Mexico–Thailand relations are the diplomatic relations between Mexico and Thailand. Both nations are members of the Asia-Pacific Economic Cooperation, Forum of East Asia-Latin America Cooperation and the United Nations.

History 
The first unofficial relations between Mexico and Thailand took place in the late 16th century when Spain had colonized Mexico (known then as New Spain) and traded Mexican silver, chili peppers and fruits to the Kingdom of Siam (present day Thailand) from its colony in the Philippines. Trade between both nations continued until Mexico obtained its independence from Spain in 1821. It would be another 150 years before both nations were to establish diplomatic relations. On 28 August 1975, Mexico and Thailand formally established diplomatic relations. In 1978, Thailand opened a resident embassy in Mexico City and in September 1989, Mexico reciprocated the gesture by opening a resident embassy in Bangkok.

In March 2002, Prime Minister Thaksin Shinawatra became the first Thai head-of-government to visit Mexico. In 2003, Mexican President Vicente Fox paid a visit to Thailand. On 23 May 2014, Mexico condemned the Thai coup d'état and asked for a peaceful resolution to the conflict. Each year, since the establishment of diplomatic relations, the governments of both nations offer scholarships to citizens of each nation to study in Mexico/Thailand for graduate and/or diplomatic training. In 2015, both nations celebrated their 40th anniversary of establishing diplomatic relations.

High-level visits

High-level visits from Mexico to Thailand

 President Vicente Fox (2003)
 Foreign Minister Patricia Espinosa Cantellano (2011)
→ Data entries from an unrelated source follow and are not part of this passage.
Lemma In_bestValueIds s G :
  In s (bestValueIds G) <-> exists k x y r, In (k, x :: y :: r) G /\ s = id x.
Proof.
  induction G as [|[k l] G IH]; simpl.
  - split; [intros []|]. intros (k & x & y & r & [] & _).
  - unfold bestValueIds in *. simpl. rewrite bestValueIds_acc.
    destruct l as [|x [|y r]]; simpl.
    + rewrite IH. split; intros (k' & x' & y' & r' & H1 & H2).
      * exists k', x', y', r'. auto.
      * destruct H1 as [H1|H1]; [discriminate|]. exists k', x', y', r'. auto.
    + rewrite IH. split; intros (k' & x' & y' & r' & H1 & H2).
      * exists k', x', y', r'. auto.
      * destruct H1 as [H1|H1]; [discriminate|]. exists k', x', y', r'. auto.
    + rewrite IH. split.
      * intros [H|(k' & x' & y' & r' & H1 & H2)].
        -- exists k, x, y, r. auto.
        -- exists k', x', y', r'. auto.
      * intros (k' & x' & y' & r' & [H1|H1] & H2).
        -- inversion H1; subst. auto.
        -- right. exists k', x', y', r'. auto.
Qed.

Lemma NoDup_map_filter {A B} (f : A -> B) (p : A -> bool) l :
  NoDup (map f l) -> NoDup (map f (filter p l)).
Proof.
  induction l as [|a l IH]; simpl; intros H; [constructor|].
  inversion H; subst. destruct (p a); simpl; [|auto].
  constructor; [|auto]. intros C. apply H2.
  apply in_map_iff in C as (b & Hb & Hin). apply filter_In in Hin as [Hin _].
  rewrite <- Hb. apply in_map, Hin.
Qed.

Lemma NoDup_map_inj {A B} (f : A -> B) l x y :
  NoDup (map f l) -> In x l -> In y l -> f x = f y -> x = y.
Proof.
  induction l as [|a l IH]; simpl; [tauto|]. intros HN Hx Hy E.
  inversion HN; subst. destruct Hx as [<-|Hx], Hy as [<-|Hy]; auto.
  - exfalso. apply H1. rewrite E. apply in_map, Hy.
  - exfalso. apply H1. rewrite <- E. apply in_map, Hx.
Qed.

Lemma comparisonGroups_member items k g x :
  In (k, g) (comparisonGroups items) -> In x g ->
  In x items /\ comparable x = true /\ catKey x = k.
Proof.
  intros H Hx. apply comparisonGroups_In in H as [-> _].
  apply (Permutation_in _ (isort_perm _)) in Hx.
  unfold members in Hx. apply filter_In in Hx as [Hx Hc].
  apply andb_true_iff in Hc as [Hc Hk]. apply String.eqb_eq in Hk. auto.
Qed.

Lemma comparisonGroups_keys items : NoDup (map fst (comparisonGroups items)).
Proof.
  unfold comparisonGroups. rewrite map_map. simpl.
  destruct (groupItems_inv items) as [HN _]. exact HN.
Qed.

Lemma comparisonGroups_unique items k g g' :
  In (k, g) (comparisonGroups items) -> In (k, g') (comparisonGroups items) -> g = g'.
Proof.
  intros H H'. pose proof (comparisonGroups_keys items) as HN.
  pose proof (lookup_In _ _ _ HN H) as E. pose proof (lookup_In _ _ _ HN H') as E'.
  congruence.
Qed.

Lemma comparisonGroups_NoDup_ids items k g :
  NoDup (map id items) -> In (k, g) (comparisonGroups items) -> NoDup (map id g).
Proof.
  intros HN H. apply comparisonGroups_In in H as [-> _].
  eapply Permutation_NoDup; [apply Permutation_map; symmetry; apply isort_perm|].
  apply NoDup_map_filter, HN.
Qed.

(** With distinct ids, an entry of a group is flagged exactly when it heads
    a group of two or more, and that group is its own. *)
Lemma isBestValue_in_group items k g z :
  NoDup (map id items) -> In (k, g) (comparisonGroups items) -> In z g ->
  isBestValue items z = true <-> exists y r, g = z :: y :: r.
Proof.
  intros HN Hg Hz. unfold isBestValue.
  rewrite existsb_exists. split.
  - intros (s & Hs & E). apply String.eqb_eq in E. subst s.
    apply In_bestValueIds in Hs as (k' & x & y & r & Hg' & E).
    destruct (comparisonGroups_member _ _ _ _ Hg Hz) as (Hzi & _ & Hzk).
    destruct (comparisonGroups_member _ _ _ x Hg' (or_introl eq_refl)) as (Hxi & _ & Hxk).
    assert (z = x) by (exact (NoDup_map_inj id items z x HN Hzi Hxi E)). subst x.
    assert (k' = k) as Ek by congruence. rewrite Ek in Hg'.
    rewrite (comparisonGroups_unique _ _ _ _ Hg Hg'). eauto.
  - intros (y & r & ->). exists (id z). split; [|apply String.eqb_refl].
    apply In_bestValueIds. exists k, z, y, r. auto.
Qed.

Lemma unitPrice_trans : Transitive (fun a b : CartItem => unitPrice a <= unitPrice b).
Proof. intros a b c H1 H2. eapply Qle_trans; eassumption. Qed.

(** C2: with distinct ids, a group of two or more entries has exactly one
    flagged "best value" entry, its first one, whose unit price is at most
    that of every entry of the group; a one-entry group has no flagged
    entry. *)
Theorem bestValue_unique_first (items : list CartItem) (k : string) (g : list CartItem)
  (Hids : NoDup (map id items)) (Hg : In (k, g) (comparisonGroups items)) :
  ((2 <= List.length g)%nat ->
   exists x rest, g = x :: rest /\ filter (isBestValue items) g = [x] /\
                  Forall (fun y => unitPrice x <= unitPrice y) g) /\
  (List.length g = 1%nat -> filter (isBestValue items) g = []).
Proof.
  pose proof (comparisonGroups_NoDup_ids _ _ _ Hids Hg) as HNg.
  split.
  - intros Hlen. destruct g as [|x [|y r]]; simpl in Hlen; try lia.
    exists x, (y :: r). split; [reflexivity|]. split.
    + assert (Hx : isBestValue items x = true).
      { apply (isBestValue_in_group items k _ x Hids Hg (or_introl eq_refl)). eauto. }
      change (filter (isBestValue items) (x :: y :: r)) with
        (if isBestValue items x then x :: filter (isBestValue items) (y :: r)
         else filter (isBestValue items) (y :: r)).
      rewrite Hx. f_equal.
      destruct (filter (isBestValue items) (y :: r)) as [|z zs] eqn:F; [reflexivity|].
      exfalso. assert (Hz : In z (filter (isBestValue items) (y :: r))) by (rewrite F; left; auto).
      apply filter_In in Hz as [Hz Hbz].
      apply (isBestValue_in_group items k (x :: y :: r) z Hids Hg (or_intror Hz)) in Hbz
        as (y' & r' & E). injection E as Ez _ _. subst z.
      simpl in HNg. inversion HNg as [|? ? Hnot _]; subst. apply Hnot.
      change (In (id x) (map id (y :: r))). apply in_map, Hz.
    + pose proof (comparisonGroups_sorted_stable _ _ _ Hg) as [HS _].
      apply Sorted_StronglySorted in HS; [|exact unitPrice_trans].
      apply StronglySorted_inv in HS as [_ HF]. constructor; [apply Qle_refl|exact HF].
  - intros Hlen. destruct g as [|x [|y r]]; simpl in Hlen; try lia.
    simpl. destruct (isBestValue items x) eqn:Hx; [|reflexivity].
    apply (isBestValue_in_group items k [x] x Hids Hg (or_introl eq_refl)) in Hx
      as (y & r & E). discriminate.
Qed.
High-level visits from Thailand to Mexico

 Prince Vajiralongkorn (1996)
 Prime Minister Thaksin Shinawatra (March and October 2002)

Bilateral agreements
Both nations have signed several bilateral agreements such as an Agreement of Aviation and Transportation Cooperation (1992); Agreement on Visa Exemption for Diplomatic and Official Passports (1999); Agreement on Cultural and Educational Cooperation (2003) and a  Memorandum of Understanding for the Establishment of a Mechanism of Consultation in Matters of Mutual Interest (2011).

Trade relations 
In 2018, two-way trade between both nations amounted to US$6 billion.  The main export products from Thailand to Mexico are: electrical machinery, general machinery, rubber, medical equipment, plastic products, iron and steel products, textiles and clothing, toys and sports equipment, glass and glassware, footwear, automobiles and parts automotive and food processing. The main export products from Mexico to Thailand are: machinery, autos and auto parts, iron and steel, chemicals, electrical machinery, aluminum, copper, cardboard and paper, fish and seafood and pharmaceuticals. Mexico is Thailand's biggest trading partner in Latin America and Thailand is Mexico's 6th biggest trading partner in the Asia-Pacific region.

Resident diplomatic missions 
 Mexico has an embassy in Bangkok.
 Thailand has an embassy in Mexico City.